=== Work item ===
Among the lines below, a stretch begins at the one with "intros k. rewrite" and ends at the one with "Definition set_in (f". Repeat that stretch exactly, ends included.

=== Records for the task ===
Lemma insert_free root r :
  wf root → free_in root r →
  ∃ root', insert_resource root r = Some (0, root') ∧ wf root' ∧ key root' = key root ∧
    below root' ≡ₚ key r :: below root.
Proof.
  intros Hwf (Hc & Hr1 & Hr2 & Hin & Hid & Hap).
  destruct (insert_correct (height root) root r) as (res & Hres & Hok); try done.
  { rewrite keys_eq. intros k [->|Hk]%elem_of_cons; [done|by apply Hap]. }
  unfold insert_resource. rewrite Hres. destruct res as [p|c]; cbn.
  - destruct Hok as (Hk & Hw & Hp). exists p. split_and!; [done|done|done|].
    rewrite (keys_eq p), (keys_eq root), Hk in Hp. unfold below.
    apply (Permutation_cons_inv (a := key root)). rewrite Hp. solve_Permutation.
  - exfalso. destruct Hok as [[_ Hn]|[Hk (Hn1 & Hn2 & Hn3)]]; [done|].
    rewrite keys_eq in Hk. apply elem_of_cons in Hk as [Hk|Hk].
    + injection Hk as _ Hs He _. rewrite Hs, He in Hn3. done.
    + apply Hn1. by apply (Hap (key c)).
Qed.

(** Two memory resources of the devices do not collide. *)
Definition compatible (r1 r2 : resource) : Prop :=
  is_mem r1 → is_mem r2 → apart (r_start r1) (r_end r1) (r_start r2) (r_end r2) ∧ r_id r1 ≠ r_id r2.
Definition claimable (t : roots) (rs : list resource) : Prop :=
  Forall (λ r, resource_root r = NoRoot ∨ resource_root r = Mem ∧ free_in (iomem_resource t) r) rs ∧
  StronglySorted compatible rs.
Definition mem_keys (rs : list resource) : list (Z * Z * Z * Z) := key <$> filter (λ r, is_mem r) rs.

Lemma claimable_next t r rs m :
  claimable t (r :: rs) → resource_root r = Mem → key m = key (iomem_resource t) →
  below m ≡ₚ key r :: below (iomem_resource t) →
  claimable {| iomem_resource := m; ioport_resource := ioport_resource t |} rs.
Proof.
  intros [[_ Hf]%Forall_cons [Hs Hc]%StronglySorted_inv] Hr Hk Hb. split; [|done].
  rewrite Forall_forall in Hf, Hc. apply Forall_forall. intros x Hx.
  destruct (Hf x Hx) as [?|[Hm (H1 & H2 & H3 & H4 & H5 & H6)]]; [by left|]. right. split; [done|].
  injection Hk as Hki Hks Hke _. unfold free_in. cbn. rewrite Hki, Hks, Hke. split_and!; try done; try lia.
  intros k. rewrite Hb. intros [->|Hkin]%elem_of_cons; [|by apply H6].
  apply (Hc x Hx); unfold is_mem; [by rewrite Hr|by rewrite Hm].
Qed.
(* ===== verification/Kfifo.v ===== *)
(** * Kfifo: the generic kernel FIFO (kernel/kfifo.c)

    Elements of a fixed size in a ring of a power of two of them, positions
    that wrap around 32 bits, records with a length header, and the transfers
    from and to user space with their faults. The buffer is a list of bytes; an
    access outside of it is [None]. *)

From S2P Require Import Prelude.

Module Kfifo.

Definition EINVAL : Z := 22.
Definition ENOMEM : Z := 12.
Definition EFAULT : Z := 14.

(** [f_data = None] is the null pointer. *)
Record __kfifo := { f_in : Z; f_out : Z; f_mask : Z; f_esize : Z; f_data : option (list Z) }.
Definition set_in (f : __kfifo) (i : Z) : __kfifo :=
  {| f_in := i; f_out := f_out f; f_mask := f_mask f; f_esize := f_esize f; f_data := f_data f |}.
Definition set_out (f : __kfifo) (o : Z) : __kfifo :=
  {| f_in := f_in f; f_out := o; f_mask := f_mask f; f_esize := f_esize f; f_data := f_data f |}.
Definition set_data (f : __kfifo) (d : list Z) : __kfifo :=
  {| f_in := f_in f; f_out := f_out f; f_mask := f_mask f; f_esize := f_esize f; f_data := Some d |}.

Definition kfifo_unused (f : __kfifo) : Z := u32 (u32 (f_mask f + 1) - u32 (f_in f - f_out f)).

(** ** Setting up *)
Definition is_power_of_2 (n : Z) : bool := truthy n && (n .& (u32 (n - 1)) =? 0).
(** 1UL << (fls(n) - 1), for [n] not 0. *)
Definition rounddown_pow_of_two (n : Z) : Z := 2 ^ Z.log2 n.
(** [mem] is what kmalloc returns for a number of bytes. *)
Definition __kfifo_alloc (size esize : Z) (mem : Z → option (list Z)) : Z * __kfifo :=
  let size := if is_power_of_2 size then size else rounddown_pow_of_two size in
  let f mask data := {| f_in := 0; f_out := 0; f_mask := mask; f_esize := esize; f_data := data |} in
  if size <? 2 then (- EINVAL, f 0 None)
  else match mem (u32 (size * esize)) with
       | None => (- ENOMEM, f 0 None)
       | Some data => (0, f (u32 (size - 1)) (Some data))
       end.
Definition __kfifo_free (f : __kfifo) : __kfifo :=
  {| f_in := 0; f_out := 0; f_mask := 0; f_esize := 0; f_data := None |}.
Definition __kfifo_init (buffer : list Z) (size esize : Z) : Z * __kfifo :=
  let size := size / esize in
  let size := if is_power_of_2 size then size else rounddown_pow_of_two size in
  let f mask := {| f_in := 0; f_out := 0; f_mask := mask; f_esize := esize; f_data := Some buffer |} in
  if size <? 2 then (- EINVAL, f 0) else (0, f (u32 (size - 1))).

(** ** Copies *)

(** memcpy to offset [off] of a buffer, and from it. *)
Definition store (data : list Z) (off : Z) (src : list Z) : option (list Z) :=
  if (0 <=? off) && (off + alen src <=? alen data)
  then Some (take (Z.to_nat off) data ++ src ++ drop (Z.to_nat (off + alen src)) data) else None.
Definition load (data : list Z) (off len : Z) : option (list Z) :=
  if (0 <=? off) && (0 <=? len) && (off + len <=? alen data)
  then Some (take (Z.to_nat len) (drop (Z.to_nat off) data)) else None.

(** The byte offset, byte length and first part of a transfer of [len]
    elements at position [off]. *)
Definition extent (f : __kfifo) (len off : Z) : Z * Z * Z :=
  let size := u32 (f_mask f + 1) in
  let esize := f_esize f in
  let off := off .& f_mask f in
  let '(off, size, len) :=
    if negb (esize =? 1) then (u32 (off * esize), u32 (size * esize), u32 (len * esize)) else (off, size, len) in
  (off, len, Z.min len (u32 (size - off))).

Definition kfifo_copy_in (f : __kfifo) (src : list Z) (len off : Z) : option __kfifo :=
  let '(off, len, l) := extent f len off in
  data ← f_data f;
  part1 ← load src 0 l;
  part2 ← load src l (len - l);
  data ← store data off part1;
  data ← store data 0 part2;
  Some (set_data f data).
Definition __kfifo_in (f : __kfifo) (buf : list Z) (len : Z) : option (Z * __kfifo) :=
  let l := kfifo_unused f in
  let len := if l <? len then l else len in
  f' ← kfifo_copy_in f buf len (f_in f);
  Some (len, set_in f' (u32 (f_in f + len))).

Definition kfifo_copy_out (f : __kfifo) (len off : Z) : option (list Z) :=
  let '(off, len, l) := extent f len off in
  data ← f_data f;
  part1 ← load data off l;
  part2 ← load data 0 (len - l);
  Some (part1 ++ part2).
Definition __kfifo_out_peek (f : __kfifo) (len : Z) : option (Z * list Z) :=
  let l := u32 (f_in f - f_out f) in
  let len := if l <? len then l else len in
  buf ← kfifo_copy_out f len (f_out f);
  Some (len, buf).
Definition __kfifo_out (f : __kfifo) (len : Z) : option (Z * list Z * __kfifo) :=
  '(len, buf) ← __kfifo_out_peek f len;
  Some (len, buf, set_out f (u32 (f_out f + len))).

* * *

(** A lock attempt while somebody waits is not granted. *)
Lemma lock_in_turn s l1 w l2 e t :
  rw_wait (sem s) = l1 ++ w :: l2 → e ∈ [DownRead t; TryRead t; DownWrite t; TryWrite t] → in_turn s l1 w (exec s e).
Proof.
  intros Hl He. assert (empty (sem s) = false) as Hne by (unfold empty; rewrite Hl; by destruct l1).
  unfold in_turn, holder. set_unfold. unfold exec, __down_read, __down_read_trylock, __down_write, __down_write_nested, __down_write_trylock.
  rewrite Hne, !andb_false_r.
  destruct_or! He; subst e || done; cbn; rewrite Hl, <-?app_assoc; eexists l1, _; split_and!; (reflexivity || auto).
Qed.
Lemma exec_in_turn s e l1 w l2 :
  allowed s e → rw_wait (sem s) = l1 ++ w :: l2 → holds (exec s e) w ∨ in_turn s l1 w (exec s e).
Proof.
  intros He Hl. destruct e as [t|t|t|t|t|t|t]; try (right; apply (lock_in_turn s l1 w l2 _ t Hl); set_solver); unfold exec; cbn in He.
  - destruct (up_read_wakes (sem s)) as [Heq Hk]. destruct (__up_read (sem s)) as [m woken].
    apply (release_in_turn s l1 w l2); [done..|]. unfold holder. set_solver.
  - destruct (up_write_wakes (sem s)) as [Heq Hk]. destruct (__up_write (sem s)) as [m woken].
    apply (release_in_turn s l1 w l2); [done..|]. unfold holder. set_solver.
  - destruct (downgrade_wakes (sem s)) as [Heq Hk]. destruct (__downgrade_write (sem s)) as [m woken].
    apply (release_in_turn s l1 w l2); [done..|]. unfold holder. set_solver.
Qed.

---

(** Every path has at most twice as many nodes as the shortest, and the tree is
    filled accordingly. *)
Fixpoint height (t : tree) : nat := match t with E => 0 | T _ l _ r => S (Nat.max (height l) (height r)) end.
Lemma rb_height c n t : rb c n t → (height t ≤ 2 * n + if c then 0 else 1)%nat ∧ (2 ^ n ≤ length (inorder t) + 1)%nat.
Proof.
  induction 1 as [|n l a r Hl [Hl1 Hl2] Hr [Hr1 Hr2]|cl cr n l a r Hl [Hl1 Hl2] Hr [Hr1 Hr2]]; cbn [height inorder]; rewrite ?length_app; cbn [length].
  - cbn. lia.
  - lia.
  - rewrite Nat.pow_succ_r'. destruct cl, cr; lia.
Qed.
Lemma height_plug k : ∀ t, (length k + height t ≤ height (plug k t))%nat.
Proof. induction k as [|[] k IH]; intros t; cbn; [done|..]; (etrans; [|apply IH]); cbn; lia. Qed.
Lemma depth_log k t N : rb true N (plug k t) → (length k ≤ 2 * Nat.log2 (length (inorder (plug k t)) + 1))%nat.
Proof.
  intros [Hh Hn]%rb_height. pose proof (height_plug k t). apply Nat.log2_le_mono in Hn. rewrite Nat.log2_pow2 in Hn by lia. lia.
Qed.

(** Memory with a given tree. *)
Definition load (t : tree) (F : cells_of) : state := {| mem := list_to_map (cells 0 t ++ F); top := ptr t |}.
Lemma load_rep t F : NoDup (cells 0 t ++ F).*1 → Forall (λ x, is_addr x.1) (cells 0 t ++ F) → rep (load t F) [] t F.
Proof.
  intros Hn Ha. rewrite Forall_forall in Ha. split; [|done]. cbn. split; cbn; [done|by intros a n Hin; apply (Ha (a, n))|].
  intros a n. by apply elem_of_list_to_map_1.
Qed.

=== Finished task ===
  intros k. rewrite Hb. intros [->|Hkin]%elem_of_cons; [|by apply H6].
  apply (Hc x Hx); unfold is_mem; [by rewrite Hr|by rewrite Hm].
Qed.
(* ===== verification/Kfifo.v ===== *)
(** * Kfifo: the generic kernel FIFO (kernel/kfifo.c)

    Elements of a fixed size in a ring of a power of two of them, positions
    that wrap around 32 bits, records with a length header, and the transfers
    from and to user space with their faults. The buffer is a list of bytes; an
    access outside of it is [None]. *)

From S2P Require Import Prelude.

Module Kfifo.

Definition EINVAL : Z := 22.
Definition ENOMEM : Z := 12.
Definition EFAULT : Z := 14.

(** [f_data = None] is the null pointer. *)
Record __kfifo := { f_in : Z; f_out : Z; f_mask : Z; f_esize : Z; f_data : option (list Z) }.
Definition set_in (f : __kfifo) (i : Z) : __kfifo :=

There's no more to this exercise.